***** Exercise inputs *****

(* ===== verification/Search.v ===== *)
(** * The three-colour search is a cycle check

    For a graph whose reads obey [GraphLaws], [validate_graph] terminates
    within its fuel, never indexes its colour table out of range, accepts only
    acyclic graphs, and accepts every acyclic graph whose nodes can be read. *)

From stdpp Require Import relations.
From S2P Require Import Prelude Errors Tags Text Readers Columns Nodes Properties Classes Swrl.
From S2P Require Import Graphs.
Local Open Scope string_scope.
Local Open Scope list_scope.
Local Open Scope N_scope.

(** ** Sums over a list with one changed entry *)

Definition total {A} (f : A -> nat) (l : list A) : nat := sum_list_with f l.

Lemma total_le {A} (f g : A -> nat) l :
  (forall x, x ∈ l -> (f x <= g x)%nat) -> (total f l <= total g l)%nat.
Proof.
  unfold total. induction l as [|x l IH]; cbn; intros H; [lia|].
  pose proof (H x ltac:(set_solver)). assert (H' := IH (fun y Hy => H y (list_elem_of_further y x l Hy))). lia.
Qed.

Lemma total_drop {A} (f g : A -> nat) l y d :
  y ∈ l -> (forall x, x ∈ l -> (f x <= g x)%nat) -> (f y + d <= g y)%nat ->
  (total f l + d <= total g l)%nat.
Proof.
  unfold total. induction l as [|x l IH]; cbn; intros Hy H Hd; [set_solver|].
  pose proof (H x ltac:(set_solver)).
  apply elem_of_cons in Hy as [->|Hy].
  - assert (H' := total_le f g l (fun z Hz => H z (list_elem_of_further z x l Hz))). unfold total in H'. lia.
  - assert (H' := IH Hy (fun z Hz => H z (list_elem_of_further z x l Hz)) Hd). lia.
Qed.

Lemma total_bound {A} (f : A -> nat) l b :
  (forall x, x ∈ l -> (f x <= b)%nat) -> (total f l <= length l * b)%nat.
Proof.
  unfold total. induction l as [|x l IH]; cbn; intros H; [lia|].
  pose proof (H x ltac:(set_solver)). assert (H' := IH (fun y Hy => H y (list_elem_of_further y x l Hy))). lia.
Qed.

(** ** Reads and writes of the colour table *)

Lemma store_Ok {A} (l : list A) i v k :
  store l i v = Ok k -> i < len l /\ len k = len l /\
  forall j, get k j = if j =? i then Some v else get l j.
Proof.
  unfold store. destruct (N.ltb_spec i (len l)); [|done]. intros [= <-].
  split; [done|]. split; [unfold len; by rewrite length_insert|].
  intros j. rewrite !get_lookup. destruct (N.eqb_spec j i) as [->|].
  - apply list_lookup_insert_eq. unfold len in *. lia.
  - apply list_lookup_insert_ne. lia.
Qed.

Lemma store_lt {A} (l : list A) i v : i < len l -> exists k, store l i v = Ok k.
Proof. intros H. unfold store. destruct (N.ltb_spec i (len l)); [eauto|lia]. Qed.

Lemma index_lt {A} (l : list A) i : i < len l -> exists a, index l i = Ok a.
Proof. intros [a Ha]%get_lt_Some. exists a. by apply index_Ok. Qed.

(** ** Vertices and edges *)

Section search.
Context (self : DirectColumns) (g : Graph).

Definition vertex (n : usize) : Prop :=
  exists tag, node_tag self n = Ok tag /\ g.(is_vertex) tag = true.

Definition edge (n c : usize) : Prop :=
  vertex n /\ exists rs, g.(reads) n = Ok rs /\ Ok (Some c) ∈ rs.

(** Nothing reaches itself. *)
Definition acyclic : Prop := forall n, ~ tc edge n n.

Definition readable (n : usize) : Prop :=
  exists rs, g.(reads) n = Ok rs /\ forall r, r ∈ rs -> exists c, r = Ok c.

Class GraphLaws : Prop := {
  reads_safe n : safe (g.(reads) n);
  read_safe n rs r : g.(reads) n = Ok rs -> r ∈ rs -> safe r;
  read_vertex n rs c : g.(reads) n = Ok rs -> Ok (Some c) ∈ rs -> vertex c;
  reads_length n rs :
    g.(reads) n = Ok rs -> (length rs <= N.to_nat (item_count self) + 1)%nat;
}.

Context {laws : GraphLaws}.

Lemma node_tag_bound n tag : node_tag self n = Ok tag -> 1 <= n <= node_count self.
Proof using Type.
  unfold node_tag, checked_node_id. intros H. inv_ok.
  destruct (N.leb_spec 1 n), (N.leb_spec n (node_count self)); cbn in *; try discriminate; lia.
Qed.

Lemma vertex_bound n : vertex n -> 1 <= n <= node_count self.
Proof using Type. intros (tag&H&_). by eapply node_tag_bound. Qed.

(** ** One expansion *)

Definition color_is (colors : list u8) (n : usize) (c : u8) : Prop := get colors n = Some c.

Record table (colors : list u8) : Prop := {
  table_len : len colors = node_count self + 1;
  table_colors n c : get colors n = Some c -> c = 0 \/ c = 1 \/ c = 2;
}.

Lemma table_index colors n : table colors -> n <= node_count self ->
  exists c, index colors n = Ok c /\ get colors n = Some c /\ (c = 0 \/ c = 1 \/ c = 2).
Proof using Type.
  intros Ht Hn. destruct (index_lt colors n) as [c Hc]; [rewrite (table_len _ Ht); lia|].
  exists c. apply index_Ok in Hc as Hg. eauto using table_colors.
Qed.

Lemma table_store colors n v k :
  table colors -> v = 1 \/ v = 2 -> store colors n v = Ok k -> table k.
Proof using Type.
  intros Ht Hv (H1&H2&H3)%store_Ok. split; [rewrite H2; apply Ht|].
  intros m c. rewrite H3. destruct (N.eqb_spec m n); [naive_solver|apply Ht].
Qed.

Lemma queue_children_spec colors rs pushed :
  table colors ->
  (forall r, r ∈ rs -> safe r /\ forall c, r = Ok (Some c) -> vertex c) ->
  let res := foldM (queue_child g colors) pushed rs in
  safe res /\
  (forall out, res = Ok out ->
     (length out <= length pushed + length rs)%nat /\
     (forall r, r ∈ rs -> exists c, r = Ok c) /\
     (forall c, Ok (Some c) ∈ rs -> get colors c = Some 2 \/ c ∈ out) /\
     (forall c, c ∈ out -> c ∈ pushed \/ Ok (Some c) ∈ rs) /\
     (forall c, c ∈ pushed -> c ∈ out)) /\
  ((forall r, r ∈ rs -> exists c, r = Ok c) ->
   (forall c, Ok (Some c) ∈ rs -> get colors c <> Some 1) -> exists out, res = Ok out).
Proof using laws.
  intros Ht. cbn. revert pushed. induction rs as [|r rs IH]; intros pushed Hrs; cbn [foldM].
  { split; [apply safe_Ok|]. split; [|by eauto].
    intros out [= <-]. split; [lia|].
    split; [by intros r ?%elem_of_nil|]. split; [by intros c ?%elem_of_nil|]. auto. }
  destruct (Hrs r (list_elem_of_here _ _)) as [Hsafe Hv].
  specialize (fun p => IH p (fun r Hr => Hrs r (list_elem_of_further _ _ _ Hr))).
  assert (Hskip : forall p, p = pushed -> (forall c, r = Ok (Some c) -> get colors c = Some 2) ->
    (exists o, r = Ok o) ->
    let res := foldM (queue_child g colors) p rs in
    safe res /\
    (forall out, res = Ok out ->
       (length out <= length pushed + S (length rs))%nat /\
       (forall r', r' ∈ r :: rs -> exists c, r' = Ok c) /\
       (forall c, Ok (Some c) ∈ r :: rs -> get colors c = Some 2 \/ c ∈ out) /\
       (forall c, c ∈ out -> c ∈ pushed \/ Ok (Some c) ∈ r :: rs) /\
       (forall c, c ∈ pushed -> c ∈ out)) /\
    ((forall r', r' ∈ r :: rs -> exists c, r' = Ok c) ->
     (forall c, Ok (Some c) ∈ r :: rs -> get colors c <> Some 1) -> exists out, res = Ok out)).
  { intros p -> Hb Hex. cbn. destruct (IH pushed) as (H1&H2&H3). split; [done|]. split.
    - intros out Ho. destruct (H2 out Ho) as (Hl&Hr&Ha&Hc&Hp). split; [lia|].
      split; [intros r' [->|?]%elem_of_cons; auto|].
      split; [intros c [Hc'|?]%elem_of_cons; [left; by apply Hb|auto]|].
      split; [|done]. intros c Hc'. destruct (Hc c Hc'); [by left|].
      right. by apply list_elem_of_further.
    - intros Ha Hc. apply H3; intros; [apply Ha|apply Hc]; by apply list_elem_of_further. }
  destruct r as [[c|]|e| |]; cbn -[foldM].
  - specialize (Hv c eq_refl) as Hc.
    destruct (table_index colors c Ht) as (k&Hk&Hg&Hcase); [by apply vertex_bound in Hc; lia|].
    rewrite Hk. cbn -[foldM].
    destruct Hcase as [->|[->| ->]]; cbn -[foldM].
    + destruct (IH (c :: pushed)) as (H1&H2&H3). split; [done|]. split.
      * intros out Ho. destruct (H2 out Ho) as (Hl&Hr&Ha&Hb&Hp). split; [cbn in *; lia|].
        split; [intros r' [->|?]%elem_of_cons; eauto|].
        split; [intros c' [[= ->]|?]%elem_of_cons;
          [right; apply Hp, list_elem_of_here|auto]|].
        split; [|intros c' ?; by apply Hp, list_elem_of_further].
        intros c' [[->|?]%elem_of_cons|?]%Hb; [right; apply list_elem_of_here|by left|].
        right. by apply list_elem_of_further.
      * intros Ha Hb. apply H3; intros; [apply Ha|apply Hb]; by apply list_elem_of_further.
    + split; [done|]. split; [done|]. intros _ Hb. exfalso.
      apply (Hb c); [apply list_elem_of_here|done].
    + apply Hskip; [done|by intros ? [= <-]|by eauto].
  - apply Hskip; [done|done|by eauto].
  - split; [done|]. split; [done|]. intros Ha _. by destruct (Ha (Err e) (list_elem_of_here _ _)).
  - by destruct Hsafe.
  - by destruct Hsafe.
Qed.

*****

The reply must be a number and nothing more: the count of lines above that contain the word "assert".

5